As members of the CACP Counter Terrorism and National Security Committee, Deputy Chief Cst. Rankin explained they have a mandate to harmonize the work of Canadian police agencies throughout the country in identifying, preventing, deterring and responding to criminal activities related to terrorism and national security threats.
Addressing the Standing Committee, Chief Martin focused on the top three concerns of many leaders in the policing community for consideration regarding anti-terrorism legislation.
First, terrorism peace bonds do manage some of the threat posed to Canadian citizens, but not all, Chief Martin stated. An example of this is an individual subject to the peace bond is not permitted to use computers or not allowed to access the internet for a number of different reasons. However, there is no mechanism in place right now for police to go in and ensure the person is complying with the conditions.

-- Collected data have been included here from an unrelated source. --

(* ===== verification/EngineBacklog.v ===== *)
(** * The engine keeps its backlog in order

    The invariant of [Backlog] is carried through every operation of the engine.  Most of
    them are calm: they leave the half-open connections and the slots as they are.  The
    others end a handshake, or begin one, and touch the slot accordingly. *)

From S2P Require Import Prelude.
From S2P Require Import Options.
From S2P Require Import Mbuf.
From S2P Require Import Reassembly.
From S2P Require Import Retrans.
From S2P Require Import Rtt.
From S2P Require Import TimerWheel.
From S2P Require Import Output.
From S2P Require Import Segment.
From S2P Require Import Conn.
From S2P Require Import FlowTable.
From S2P Require Import Input.
From S2P Require Import Receive.
From S2P Require Import Dispatch.
From S2P Require Import InputSpec.
From S2P Require Import DispatchFrame.
From S2P Require Import AckBuild.
From S2P Require Import Events.
From S2P Require Import Listen.
From S2P Require Import Engine.
From S2P Require Import EngineTx.
From S2P Require Import EngineTimers.
From S2P Require Import EngineListen.
From S2P Require Import EngineRx.
From S2P Require Import EngineApi.
From S2P Require Import EngineInv.
From S2P Require Import EngineSpec.
From S2P Require Import Lifetime.
From S2P Require Import Server.
From S2P Require Import Backlog.

(** ** What the invariant sees of an engine *)

Definition entry_open (o : option TcpConn) : option HalfOpen := o ≫= half_open.
Definition backlog (e : Engine) : list (option HalfOpen) := map entry_open (ft_slots (eg_flow_table e)).

(** Timers name connections by 32-bit handles. *)
Definition typed_wheel (w : TimerWheel) : Prop :=
  Forall (fun o => match o with Some n => is_u32 (owner_handle n) | None => True end) (slots w).

Definition sized (b : list (option HalfOpen)) : Prop := zlen b < two32.

Record backlog_ok (e : Engine) : Prop := {
  bo_sized : sized (backlog e);
  bo_wheel : typed_wheel (eg_timer_wheel e);
  bo_linked : linked (backlog e) (eg_listen e)
}.

Definition same (e e' : Engine) : Prop :=
  backlog e' = backlog e /\ eg_listen e' = eg_listen e /\ (typed_wheel (eg_timer_wheel e) -> typed_wheel (eg_timer_wheel e')).

Definition Cond : Type := list (option HalfOpen) -> ListenTable -> Prop.

Definition calm {A} (P : Cond) (m : M A) : Prop :=
  forall e a e', P (backlog e) (eg_listen e) -> m e = Some (a, e') -> same e e'.
Definition preserves {A} (m : M A) : Prop := forall e a e', backlog_ok e -> m e = Some (a, e') -> backlog_ok e'.

Lemma same_refl e : same e e.
Proof. by split_and!. Qed.
Lemma same_trans e1 e2 e3 : same e1 e2 -> same e2 e3 -> same e1 e3.
Proof. intros (B1 & L1 & W1) (B2 & L2 & W2). split_and!; [congruence|congruence|auto]. Qed.
Lemma same_cond (P : Cond) e e' : same e e' -> P (backlog e) (eg_listen e) -> P (backlog e') (eg_listen e').
Proof. intros (-> & -> & _). done. Qed.
Lemma same_ok e e' : same e e' -> backlog_ok e -> backlog_ok e'.
Proof. intros (B & L & W) [H1 H2 H3]. split; rewrite ?B, ?L; auto. Qed.
Lemma same_parts e e' : eg_flow_table e' = eg_flow_table e -> eg_listen e' = eg_listen e -> eg_timer_wheel e' = eg_timer_wheel e -> same e e'.
Proof. intros E1 E2 E3. unfold same, backlog. rewrite E1, E2, E3. by split_and!. Qed.

(** ** Rules *)

Section Rules.
Context (P : Cond) {A B : Type}.

Lemma calm_ret (a : A) : calm P (mret a).
Proof. intros e b e' _ E. injection E as <- <-. apply same_refl. Qed.
Lemma calm_get (f : Engine -> A) : calm P (get f).
Proof. intros e b e' _ E. injection E as <- <-. apply same_refl. Qed.
Lemma calm_ask (f : nat -> A) : calm P (ask f).
Proof. intros e b e' _ E. injection E as <- <-. by apply same_parts. Qed.
Lemma calm_lift (o : option A) : calm P (lift o).
Proof. intros e b e' _ E. unfold lift in E. destruct o; [|done]. injection E as <- <-. apply same_refl. Qed.
Lemma calm_bind (m : M A) (k : A -> M B) : calm P m -> (forall a, calm P (k a)) -> calm P (mbind (M := M) k m).
Proof.
  intros Hm Hk e b e' HP E. apply run_bind_inv in E as (a & e1 & E1 & E2). pose proof (Hm _ _ _ HP E1) as S1.
  eapply same_trans; [exact S1|]. eapply Hk; [|exact E2]. by eapply same_cond.
Qed.
Lemma calm_weaken (P' : Cond) (m : M A) : (forall b t, P b t -> P' b t) -> calm P' m -> calm P m.
Proof. intros H Hm e a e' HP. apply Hm. by apply H. Qed.
Lemma calm_for_each (l : list A) (body : A -> M unit) : (forall x, x ∈ l -> calm P (body x)) -> calm P (for_each l body).
Proof.
  induction l as [|x l IH]; intros Hb; cbn [for_each]; [intros e a e' _ E; injection E as _ <-; apply same_refl|].
  intros e b e' HP E. apply run_bind_inv in E as (a & e1 & E1 & E2). pose proof (Hb x (list_elem_of_here _ _) _ _ _ HP E1) as S1.
  eapply same_trans; [exact S1|]. eapply IH; [intros y Hy; apply Hb; by right| |exact E2]. by eapply same_cond.
Qed.
End Rules.

Lemma calm_skip P : calm P skip.
Proof. apply calm_ret. Qed.
Lemma calm_when P b m : calm P m -> calm P (when b m).
Proof. intros Hm. destruct b; [done|apply calm_skip]. Qed.
Lemma calm_when_some {A} P (o : option A) k : (forall a, calm P (k a)) -> calm P (when_some o k).
Proof. intros Hk. destruct o; [apply Hk|apply calm_skip]. Qed.
Lemma calm_update P f : (forall e, eg_flow_table (f e) = eg_flow_table e /\ eg_listen (f e) = eg_listen e /\ eg_timer_wheel (f e) = eg_timer_wheel e) ->
  calm P (update f).
Proof. intros Hf e b e' _ E. injection E as <- <-. destruct (Hf e) as (? & ? & ?). by apply same_parts. Qed.
Lemma calm_inc_by P c n : calm P (inc_by c n).
Proof. by apply calm_update. Qed.
Lemma calm_inc P c : calm P (inc c).
Proof. apply calm_inc_by. Qed.
Lemma calm_rx_calls P ops : calm P (rx_calls ops).
Proof. by apply calm_update. Qed.
Lemma calm_tx_calls P ops : calm P (tx_calls ops).
Proof. by apply calm_update. Qed.
Lemma calm_push_frame P b : calm P (push_tx_frame b).
Proof. by apply calm_update. Qed.
Lemma calm_push P ev : calm P (push_event ev).
Proof.
  intros e b e' _ E. unfold push_event in E. destruct (event_push _ _ _) as [[q obs] ops]. injection E as <- <-. by apply same_parts.
Qed.
(* ===== verification/Oracle.v ===== *)
(** * The oracle of the correctness gate: tools/layer-h-correctness

    assertions.rs (relations on the change of a counter), counters_snapshot.rs and
    observation.rs (the window of events and the watch over one connection).  Counters are
    looked up in the registry of [Counters]; [CounterValues] is what their atomics read.  A
    message that only formats its parts is a constructor of [Message] with those parts.
    [TcpStateName] has the constructors of [TcpState], and [From] maps each to its name. *)

From S2P Require Import Prelude.
From stdpp Require Import strings.
From S2P Require Import Text.
From S2P Require Import TimerWheel.
From S2P Require Import Conn.
From S2P Require Import FlowTable.
From S2P Require Import Events.
From S2P Require Import Engine.
From S2P Require Import EngineApi.
From S2P Require Import EngineInv.
From S2P Require Import EngineLoop.
From S2P Require Import EngineSpec.
From S2P Require Import Server.
From S2P Require Import Counters.
From S2P Require Import Observe.
From S2P Require Import Workload.

#[local] Open Scope Z_scope.

(** ** Relations: assertions.rs *)

Inductive Relation := GreaterThanZero | EqualsZero | LessOrEqualThan (n : Z).
Inductive RelationParseError := Unknown (s : text) | InvalidBound (s : text).

Definition relation_parse (s : text) : result Relation RelationParseError :=
  if bool_decide (s = txt ">0") then Ok GreaterThanZero
  else if bool_decide (s = txt "==0") then Ok EqualsZero
  else if starts_with (txt "<=") s then
    match from_str_radix 10 U64_MAX (drop 2 s) with
    | Some n => Ok (LessOrEqualThan n)
    | None => Err (InvalidBound s)
    end
  else Err (Unknown s).
Inductive Ptr := Null | NonNull.

#[export] Instance Ptr_eq_dec : EqDecision Ptr.
Proof. solve_decision. Defined.

Definition is_null (p : Ptr) : bool := match p with Null => true | NonNull => false end.

(** [u32::from_be] is [swap_bytes]. *)
Definition from_be16 (z : Z) : Z := (z mod 256) * 256 + (z / 256) mod 256.

(** [x as u32] of a connection handle. *)
Definition conn_handle (conn : Z) : ConnHandle := u32 conn.

Definition or_default (v d : Z) : Z := if v =? 0 then d else v.

(** ** Configuration *)

Record dpdk_net_engine_config_t := mkEngineConfigC {
  ccfg_port_id : Z;
  ccfg_rx_queue_id : Z;
  ccfg_tx_queue_id : Z;
  ccfg_max_connections : Z;
  ccfg_recv_buffer_bytes : Z;
  ccfg_send_buffer_bytes : Z;
  ccfg_tcp_mss : Z;
  ccfg_tcp_timestamps : bool;
  ccfg_tcp_sack : bool;
  ccfg_tcp_ecn : bool;
  ccfg_tcp_nagle : bool;
  ccfg_tcp_delayed_ack : bool;
  ccfg_cc_mode : Z;
  ccfg_tcp_min_rto_us : Z;
  ccfg_tcp_initial_rto_us : Z;
  ccfg_tcp_max_rto_us : Z;
  ccfg_tcp_max_retrans_count : Z;
  ccfg_tcp_msl_ms : Z;
  ccfg_tcp_per_packet_events : bool;
  ccfg_preset : Z;
  ccfg_local_ip : Z;
  ccfg_gateway_ip : Z;
  ccfg_gateway_mac : list Z;
  ccfg_garp_interval_sec : Z;
  ccfg_event_queue_soft_cap : Z;
  ccfg_rtt_histogram_bucket_edges_us : list Z;
  ccfg_ena_large_llq_hdr : Z;
  ccfg_ena_miss_txc_to_sec : Z;
  ccfg_rx_mempool_size : Z
}.
(* ===== verification/NormalizeSpec.v ===== *)
(** * What normalisation promises

    A frame that parses is a record of its parts ([Frame]); rewriting it edits some of them
    and recomputes the checksums, and edits compose.  So normalising twice is normalising
    once, and captures that differ only in what each side chose freely become equal. *)

From S2P Require Import Prelude.
From S2P Require Import Bytes.
From S2P Require Import Ip.
From S2P Require Import Normalize.

(** ** The parts of a frame *)

Record Frame := mkFrame {
  fr_dst : list Z;
  fr_src : list Z;
  fr_pre : list Z;               (* type, and the IP header up to its checksum *)
  fr_ipck : list Z;
  fr_src_ip : list Z;
  fr_dst_ip : list Z;
  fr_ipopts : list Z;
  fr_ports : list Z;
  fr_seq : Z;
  fr_ack : Z;
  fr_mid : list Z;               (* data offset, flags, window *)
  fr_tck : list Z;
  fr_urg : list Z;
  fr_opts : list Z;
  fr_payload : list Z;
  fr_rest : list Z               (* beyond the datagram *)
}.
#[export] Instance Frame_eta : Settable Frame := fun f =>
  mkFrame (fr_dst f) (fr_src f) (fr_pre f) (fr_ipck f) (fr_src_ip f) (fr_dst_ip f) (fr_ipopts f) (fr_ports f) (fr_seq f) (fr_ack f)
    (fr_mid f) (fr_tck f) (fr_urg f) (fr_opts f) (fr_payload f) (fr_rest f).

Definition tcp_part (f : Frame) : list Z :=
  fr_ports f ++ to_be32 (fr_seq f) ++ to_be32 (fr_ack f) ++ fr_mid f ++ fr_tck f ++ fr_urg f ++ fr_opts f ++ fr_payload f.
Definition ip_header (f : Frame) : list Z := drop 2 (fr_pre f) ++ fr_ipck f ++ fr_src_ip f ++ fr_dst_ip f ++ fr_ipopts f.
Definition flat (f : Frame) : list Z :=
  fr_dst f ++ fr_src f ++ fr_pre f ++ fr_ipck f ++ fr_src_ip f ++ fr_dst_ip f ++ fr_ipopts f ++ tcp_part f ++ fr_rest f.

Definition ihl_of (f : Frame) : nat := (20 + length (fr_ipopts f))%nat.
Definition total_of (f : Frame) : nat := (ihl_of f + 20 + length (fr_opts f) + length (fr_payload f))%nat.
(** * dss-to-cnf: pathname decomposition, event-key resolution and the
      extraction / conversion driver, embedded from the Python sources

    Sources embedded here:
    - [src/utils/dss_tools.py]: [get_path_part], [remove_date],
      [custom_f_part_parser], [extract_data_from_dss];
    - [src/utils/aws_tools.py]: [check_file_exists], [list_keys];
    - [src/dss_to_zarr.py]: [main].

    Python [str] values are modelled by [string] (sequences of bytes).  All
    the separators and strip characters the code uses are ASCII, so on UTF-8
    text the byte-level operations below agree with Python's code-point-level
    ones. *)

From Stdlib Require Import Ascii String.
From stdpp Require Import base option list strings gmap.

(** ** Python values, exceptions and results *)

(** The values an option of the [params] dict can hold (JSON scalars), plus
    [None] (the default of [parser_string_part]) and the empty list ([main]'s
    default for [zarr_output_prefix]). *)
Inductive pyval :=
| PNone
| PBool (b : bool)
| PStr (s : string)
| PEmptyList.

Global Instance pyval_eq_dec : EqDecision pyval.
Proof. solve_decision. Defined.

(** [str(v)], as an f-string renders a value. *)
Definition py_str (v : pyval) : string :=
  match v with
  | PNone => "None"
  | PBool true => "True"
  | PBool false => "False"
  | PStr s => s
  | PEmptyList => "[]"
  end.

(** Truth value of [v] in [if v:]. *)
Definition truthy (v : pyval) : bool :=
  match v with
  | PNone => false
  | PBool b => b
  | PStr s => negb (String.eqb s "")
  | PEmptyList => false
  end.

(** The Python exception classes that occur. *)
Inductive exn_class :=
| CValueError | CKeyError | CIndexError | CTypeError | CNotImplementedError
| CException.

Global Instance exn_class_eq_dec : EqDecision exn_class.
Proof. solve_decision. Defined.

(** One constructor per [raise] site of the sources (carrying the values the
    message is formatted from), plus the implicit errors of indexing and of
    the external libraries. *)
Inductive exn :=
| ValueError_part (part : string)
    (* get_path_part: "`part` must be in [...], replace `{part}` ..." *)
| IndexError
    (* list index out of range *)
| ValueError_parts (parts : list string)
    (* custom_f_part_parser: "Expected 2 parts [year,event] in the FPART, got {parts}" *)
| ValueError_year (part_1 : string) (string_part : pyval)
    (* custom_f_part_parser: "Year {part_1} does not match expected year {string_part}" *)
| ValueError_not_dss (key : string)
    (* check_file_exists: "{key} is not a DSS file" *)
| KeyError_no_access (key : string) (bucket : pyval)
    (* check_file_exists: "cannot access file {key} in bucket {bucket}. ..." *)
| TypeError_path (key : pyval)
    (* pathlib.Path(key) on a value that is not a str *)
| KeyError_param (k : string)
    (* params[k] on a missing key *)
| NotImplementedError_multi_bucket
    (* main: "multi-bucket support not implemented! ..." *)
| ValueError_env (name : string)
    (* main: "{name} not found in environment variables" *)
| TypeError_unhashable (name : pyval)
    (* main: the dict display {c_part_variable: da} on a list *)
| External (c : exn_class) (msg : string).
    (* raised inside s3fs / pydsstools / datatree / numpy / xarray *)

Definition class_of (e : exn) : exn_class :=
  match e with
  | ValueError_part _ | ValueError_parts _ | ValueError_year _ _
  | ValueError_not_dss _ | ValueError_env _ => CValueError
  | IndexError => CIndexError
  | KeyError_no_access _ _ | KeyError_param _ => CKeyError
  | TypeError_path _ | TypeError_unhashable _ => CTypeError
  | NotImplementedError_multi_bucket => CNotImplementedError
  | External c _ => c
  end.

(** Result of a call: a value, or a raised exception. *)
Inductive outcome (A : Type) :=
| Returns (a : A)
| Raises (e : exn).
Arguments Returns {A} a.
Arguments Raises {A} e.

Global Instance outcome_ret : MRet outcome := fun A a => Returns a.
Global Instance outcome_bind : MBind outcome := fun A B k m =>
  match m with
  | Returns a => k a
  | Raises e => Raises e
  end.
Lemma group_passes m : forall t tm ex w f,
  (need <= f)%nat -> (1 <= m)%nat -> t + Z.of_nat m = N ->
  (tm = 0 \/ (tm = N /\ ex = e)) ->
  Gen.gen_loop (sampler rand) (m * (cost + 1) + f) s o o t tm ex w
  = Some (e - o - 1, Nat.iter m body w).
Proof.
  induction m as [|m IH]; intros t tm ex w f Hf Hm Ht Hst; [lia|].
  replace (S m * (cost + 1) + f)%nat with (cost + S (m * (cost + 1) + f))%nat by lia.
  rewrite Hbody by lia. cbn [Gen.gen_loop]. rewrite Hclose. cbv beta iota.
  change (Ch.rparen =? 0) with false. change (Ch.rparen =? Ch.lparen) with false.
  change (Ch.rparen =? Ch.rparen) with true. cbv beta iota.
  rewrite Nat.iter_succ_r.
  destruct (Nat.eq_dec m 0) as [->|Hm0].
  - (* the last execution *)
    assert (Hlast : (t + 1 <? N) = false) by (apply Z.ltb_ge; lia).
    destruct Hst as [->|[-> ->]].
    + change (0 =? 0) with true. cbv beta iota. rewrite Hsuffix. cbv beta iota.
      now rewrite Hlast.
    + destruct (Z.eqb_spec N 0); [lia|]. now rewrite Hlast.
  - assert (Hmore : (t + 1 <? N) = true) by (apply Z.ltb_lt; lia).
    destruct Hst as [->|[-> ->]].
    + change (0 =? 0) with true. cbv beta iota. rewrite Hsuffix. cbv beta iota.
      rewrite Hmore. apply IH; lia || (right; auto).
    + destruct (Z.eqb_spec N 0); [lia|]. rewrite Hmore.
      apply IH; lia || (right; auto).
Qed.

Lemma group_repeat w f :
  (need <= f)%nat ->
  Gen.generate (sampler rand) (Z.to_nat N * (cost + 1) + f) s o w
  = Some (e - o - 1, Nat.iter (Z.to_nat N) body w).
Proof.
  intros Hf. unfold Gen.generate. apply group_passes; lia || (left; reflexivity).
Qed.

End GroupRepeat.

Lemma pick_letter r : is_letter (pick r letters) = true.
Proof.
  assert (H : forallb is_letter letters = true) by reflexivity.
  rewrite forallb_forall in H. apply H, pick_In. discriminate.
Qed.

Lemma pick_digit r : is_digit (pick r digits) = true.
Proof.
  assert (H : forallb is_digit digits = true) by reflexivity.
  rewrite forallb_forall in H. apply H, pick_In. discriminate.
Qed.

(** ** main *)

Lemma gen1_loop_mono sample fuel : forall s o i t tm ex w r,
  Gen1.gen_loop sample fuel s o i t tm ex w = Some r ->
  forall fuel', (fuel <= fuel')%nat ->
  Gen1.gen_loop sample fuel' s o i t tm ex w = Some r.
Proof.
  induction fuel as [|fuel IH]; intros s o i t tm ex w r H fuel' Hle;
    [discriminate|].
  destruct fuel' as [|fuel']; [lia|].
  assert (Hle' : (fuel <= fuel')%nat) by lia.
  cbn [Gen1.gen_loop] in *.
  destruct (rd s i) as [c|]; [|discriminate].
  destruct (c =? 0); [exact H|].
  destruct (c =? Ch.lparen).
  { destruct (Gen1.gen_loop sample fuel s (i + 1) (i + 1) 0 0 0 w) as [[r1 w1]|] eqn:E;
      [|discriminate].
    rewrite (IH _ _ _ _ _ _ _ _ E fuel' Hle'). eapply IH; eauto. }
  destruct (c =? Ch.rparen).
  { destruct (tm =? 0).
    - destruct (Gen.suffix s i) as [[[n e]|]|]; try discriminate; try exact H.
      destruct (t + 1 <? n); [eapply IH; eauto | exact H].
    - destruct (t + 1 <? tm); [eapply IH; eauto | exact H]. }
  destruct (c =? Ch.lbrack).
  { destruct (Gen1.randchar sample s (i + 1) w) as [[r1 w1]|]; [|discriminate].
    eapply IH; eauto. }
  eapply IH; eauto.
Qed.

Section Exits.

Variable check : list Z -> option bool.
Variable generate : nat -> list Z -> Z -> world -> option (Z * world).
Hypothesis generate_more_fuel : forall fuel fuel' s i w r,
  generate fuel s i w = Some r -> (fuel <= fuel')%nat ->
  generate fuel' s i w = Some r.

Lemma main_loop_mono n : forall fuel fuel' s w r,
  Main.main_loop generate n fuel s w = Some r -> (fuel <= fuel')%nat ->
  Main.main_loop generate n fuel' s w = Some r.
Proof.
  induction n as [|n IH]; intros fuel fuel' s w r H Hle; cbn [Main.main_loop] in *;
    [exact H|].
  destruct (generate fuel s 0 w) as [[r1 w1]|] eqn:E; [|discriminate].
  rewrite (generate_more_fuel _ _ _ _ _ _ E Hle). eapply IH; eauto.
Qed.

Lemma main_mono seeded fuel fuel' os r :
  Main.main check generate seeded fuel os = Some r -> (fuel <= fuel')%nat ->
  Main.main check generate seeded fuel' os = Some r.
Proof.
  unfold Main.main. intros H Hle.
  destruct (_ =? 0); [exact H|].
  destruct (check _) as [b|]; [|discriminate].
  destruct (negb b); [exact H|]. destruct (negb seeded); [exact H|].
  destruct (_ <? 0); [discriminate|].
  destruct (Main.main_loop generate _ fuel _ _) as [w|] eqn:E; [|discriminate].
  now rewrite (main_loop_mono _ _ _ _ _ _ E Hle).
Qed.

Lemma land_1_cases f : Z.land f 1 = 0 \/ Z.land f 1 = 1.
Proof.
  change 1 with (Z.ones 1) at 1 2. rewrite Z.land_ones by lia.
  pose proof (Z.mod_pos_bound f (2 ^ 1) ltac:(lia)). change (2 ^ 1) with 2 in *. lia.
Qed.

Lemma getopt_definition_flag os : forall a,
  Z.land (Main.flags (Main.getopt_loop os a)) Main.FLAG_DEFINITION
  = if existsb is_p os then 1 else Z.land (Main.flags a) Main.FLAG_DEFINITION.
Proof.
  unfold Main.FLAG_DEFINITION.
  induction os as [|[optarg|n|] os IH]; intros a; cbn [Main.getopt_loop existsb is_p orb].
  - reflexivity.
  - rewrite IH. cbn [Main.flags]. destruct (existsb is_p os); [reflexivity|].
    rewrite Z.land_lor_distr_l. unfold Main.FLAG_DEFINITION. change (Z.land 1 1) with 1.
    destruct (land_1_cases (Main.flags a)) as [->| ->]; reflexivity.
  - rewrite IH. cbn [Main.flags]. destruct (existsb is_p os); [reflexivity|].
    rewrite Z.land_lor_distr_l. unfold Main.FLAG_TIME. change (Z.land 2 1) with 0.
    now rewrite Z.lor_0_r.
  - apply IH.
Qed.

Lemma parse_flag os :
  Z.land (Main.flags (parse os)) Main.FLAG_DEFINITION
  = if existsb is_p os then 1 else 0.
Proof. unfold parse. now rewrite getopt_definition_flag. Qed.

Lemma main_without_pattern seeded fuel os :
  existsb is_p os = false ->
  Main.main check generate seeded fuel os
  = Some (Main.Returned (-1), mkWorld Main.msg_need 0).
Proof.
  intros Hp. unfold Main.main. fold (parse os). rewrite parse_flag, Hp. reflexivity.
Qed.

Lemma main_rejected_pattern seeded fuel os :
  existsb is_p os = true -> check (Main.ipt_arg (parse os)) = Some false ->
  Main.main check generate seeded fuel os
  = Some (Main.Returned (-2), mkWorld Main.msg_error 0).
Proof.
  intros Hp Hc. unfold Main.main. fold (parse os). rewrite parse_flag, Hp, Hc.
  reflexivity.
Qed.

Lemma main_zero_validated seeded fuel os w :
  Main.main check generate seeded fuel os = Some (Main.Returned 0, w) ->
  existsb is_p os = true /\ check (Main.ipt_arg (parse os)) = Some true.
Proof.
  unfold Main.main. fold (parse os).
  rewrite parse_flag. destruct (existsb is_p os); [|discriminate].
  change (1 =? 0) with false. cbv beta iota.
  destruct (check (Main.ipt_arg (parse os))) as [[|]|]; try discriminate. auto.
Qed.

Lemma main_generated_zero fuel os e w :
  existsb is_p os = true -> check (Main.ipt_arg (parse os)) = Some true ->
  Main.main check generate true fuel os = Some (e, w) ->
  e = Main.Returned 0.
Proof.
  intros Hp Hc. unfold Main.main. fold (parse os).
  rewrite parse_flag, Hp, Hc. change (1 =? 0) with false. cbv beta iota.
  cbn [negb].
  destruct (_ <? 0); [discriminate|].
  destruct (Main.main_loop _ _ _ _ _); [|discriminate]. now intros [= <- _].
Qed.

End Exits.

Second, with respect to the "intelligence-to-evidence conundrum," Chief Martin acknowledged that intelligence and enforcement are separate entities, however, it's critical to quickly share relevant information among services.
"This discussion has been ongoing for more than 15 years as far as how do we improve the speed, flow and direction of this information so that we can share it in a quicker fashion," Chief Martin said.
The third key point Chief Martin brought to the table is encryption, adding it's important to focus on the principles rather than the technology. Where an individual or group would be using any form of communication to support terrorism or other designated criminal activity, this may be intercepted by specified authorities with the proper and appropriate judicial authority.
"Encryption, whether it be in the hardware itself or with the use of applications that are encrypted end to end, this poses a very difficult issue for policing," he stated. "How to monitor people that would carry on criminal activity, whether it's for terrorism or for organized crime. We've seen a number of examples throughout our jurisdiction, throughout Ontario and certainly across this country."
The police officials testified for approximately one hour as committee members addressed their concerns related to the proposed changes to the Bill and how it could affect the future of policing while ensuring the safety of all Canadian citizens.